◆ Prompt ◆
Scan the entries for the word "done", and copy every line where it appears.

• • • •

(* ===== verification/ToolcallFacts.v ===== *)
(** What the tool-call gate promises: nothing but granted tools within the size
    cap, one answer per name, spans that later text cannot extend. *)
From S2P Require Import Prelude Utf8 CriticTypes Mote Warrant Critic Digits ParamSchema Text ToolRegistry Toolcall.

(** ** Names *)
Definition addressed (raw_name : bytes) (g : ToolGrant) : Prop :=
  model_name_core raw_name <> [] /\ id_matches (model_name_core raw_name) g.(ToolGrant.tool_id) = true.
Definition hits (raw_name : bytes) (w : WarrantSpec) : list ToolGrant :=
  List.filter (fun g => id_matches (model_name_core raw_name) g.(ToolGrant.tool_id)) (grants_iter w.(WarrantSpec.tool_grants)).
Lemma elem_of_hits raw_name w g :
  g ∈ hits raw_name w <-> g ∈ w.(WarrantSpec.tool_grants) /\ id_matches (model_name_core raw_name) g.(ToolGrant.tool_id) = true.
Proof.
  unfold hits. rewrite list_elem_of_In, filter_In, <- list_elem_of_In. unfold grants_iter.
  rewrite (merge_sort_Permutation _), elem_of_elements. done.
Qed.
Lemma hits_nodup raw_name w : NoDup (hits raw_name w).
Proof.
  unfold hits. apply NoDup_ListNoDup, List.NoDup_filter, NoDup_ListNoDup.
  unfold grants_iter. rewrite (merge_sort_Permutation _). apply NoDup_elements.
Qed.

(** A name is resolved to a grant exactly when that grant alone is addressed, it
    is ambiguous exactly when several are, and nothing but the addressed grants is
    ever named. *)
Lemma resolve_name_unique raw_name w g :
  resolve_name raw_name w = Unique g <->
  g ∈ w.(WarrantSpec.tool_grants) /\ addressed raw_name g
  /\ forall g', g' ∈ w.(WarrantSpec.tool_grants) -> addressed raw_name g' -> g' = g.
Proof.
  unfold resolve_name, addressed. case_bool_decide as Ht.
  - rewrite Ht. naive_solver.
  - pose proof (elem_of_hits raw_name w) as Hin. pose proof (hits_nodup raw_name w) as Hnd.
    change (List.filter _ _) with (hits raw_name w).
    destruct (hits raw_name w) as [|a [|b l]] eqn:E.
    + split; [done|]. intros (Hg & [_ Hm] & _). exfalso. eapply not_elem_of_nil. by apply Hin.
    + split.
      * intros [= ->]. destruct (proj1 (Hin g)) as [Hg Hm]; [set_solver|]. split_and!; [done..|].
        intros g' Hg' [_ Hm']. apply list_elem_of_singleton, Hin. done.
      * intros (Hg & [_ Hm] & _). f_equal. symmetry. apply list_elem_of_singleton, Hin. done.
    + split; [done|]. intros (Hg & [_ Hm] & Hu). exfalso.
      assert (a = g) as -> by (apply Hu; [apply (Hin a)|split; [done|apply (Hin a)]]; set_solver).
      assert (b = g) as -> by (apply Hu; [apply (Hin b)|split; [done|apply (Hin b)]]; set_solver).
      apply NoDup_cons in Hnd as [Hn _]. set_solver.
Qed.
(** The grammar's predicate is the parser's: a bare granted name is offered
    exactly when the parser resolves it. *)
Theorem native_names_are_the_parsers tool_id w :
  native_name_resolves_uniquely tool_id (ToolGrant.tool_id <$> grants_iter w.(WarrantSpec.tool_grants)) = true
  <-> exists g, g ∈ w.(WarrantSpec.tool_grants)
        /\ committed_grant tool_id w = Ok g
        /\ forall g', g' ∈ w.(WarrantSpec.tool_grants) -> addressed tool_id g' -> g' = g.
Proof.
  transitivity (exists g, resolve_name tool_id w = Unique g).
  - unfold native_name_resolves_uniquely, resolve_name. case_bool_decide; [naive_solver|].
    rewrite Nat.eqb_eq.
    assert (length (List.filter (id_matches (model_name_core tool_id))
              (ToolGrant.tool_id <$> grants_iter (WarrantSpec.tool_grants w))) = length (hits tool_id w)) as ->.
    { unfold hits. induction (grants_iter _) as [|g l IH]; [done|]. cbn. destruct (id_matches _ _); cbn; lia. }
    change (List.filter _ _) with (hits tool_id w).
    destruct (hits tool_id w) as [|a [|b l]]; cbn; naive_solver.
  - unfold committed_grant. split.
    + intros [g Hg]. exists g. rewrite Hg. apply resolve_name_unique in Hg. naive_solver.
    + intros (g & _ & Hc & _). exists g. destruct (resolve_name tool_id w); naive_solver.
Qed.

• • • •

◆ Exercise output ◆
  rewrite (merge_sort_Permutation _), elem_of_elements. done.
    + split; [done|]. intros (Hg & [_ Hm] & _). exfalso. eapply not_elem_of_nil. by apply Hin.
      * intros [= ->]. destruct (proj1 (Hin g)) as [Hg Hm]; [set_solver|]. split_and!; [done..|].
        intros g' Hg' [_ Hm']. apply list_elem_of_singleton, Hin. done.
      * intros (Hg & [_ Hm] & _). f_equal. symmetry. apply list_elem_of_singleton, Hin. done.
    + split; [done|]. intros (Hg & [_ Hm] & Hu). exfalso.
      assert (a = g) as -> by (apply Hu; [apply (Hin a)|split; [done|apply (Hin a)]]; set_solver).
      assert (b = g) as -> by (apply Hu; [apply (Hin b)|split; [done|apply (Hin b)]]; set_solver).
    { unfold hits. induction (grants_iter _) as [|g l IH]; [done|]. cbn. destruct (id_matches _ _); cbn; lia. }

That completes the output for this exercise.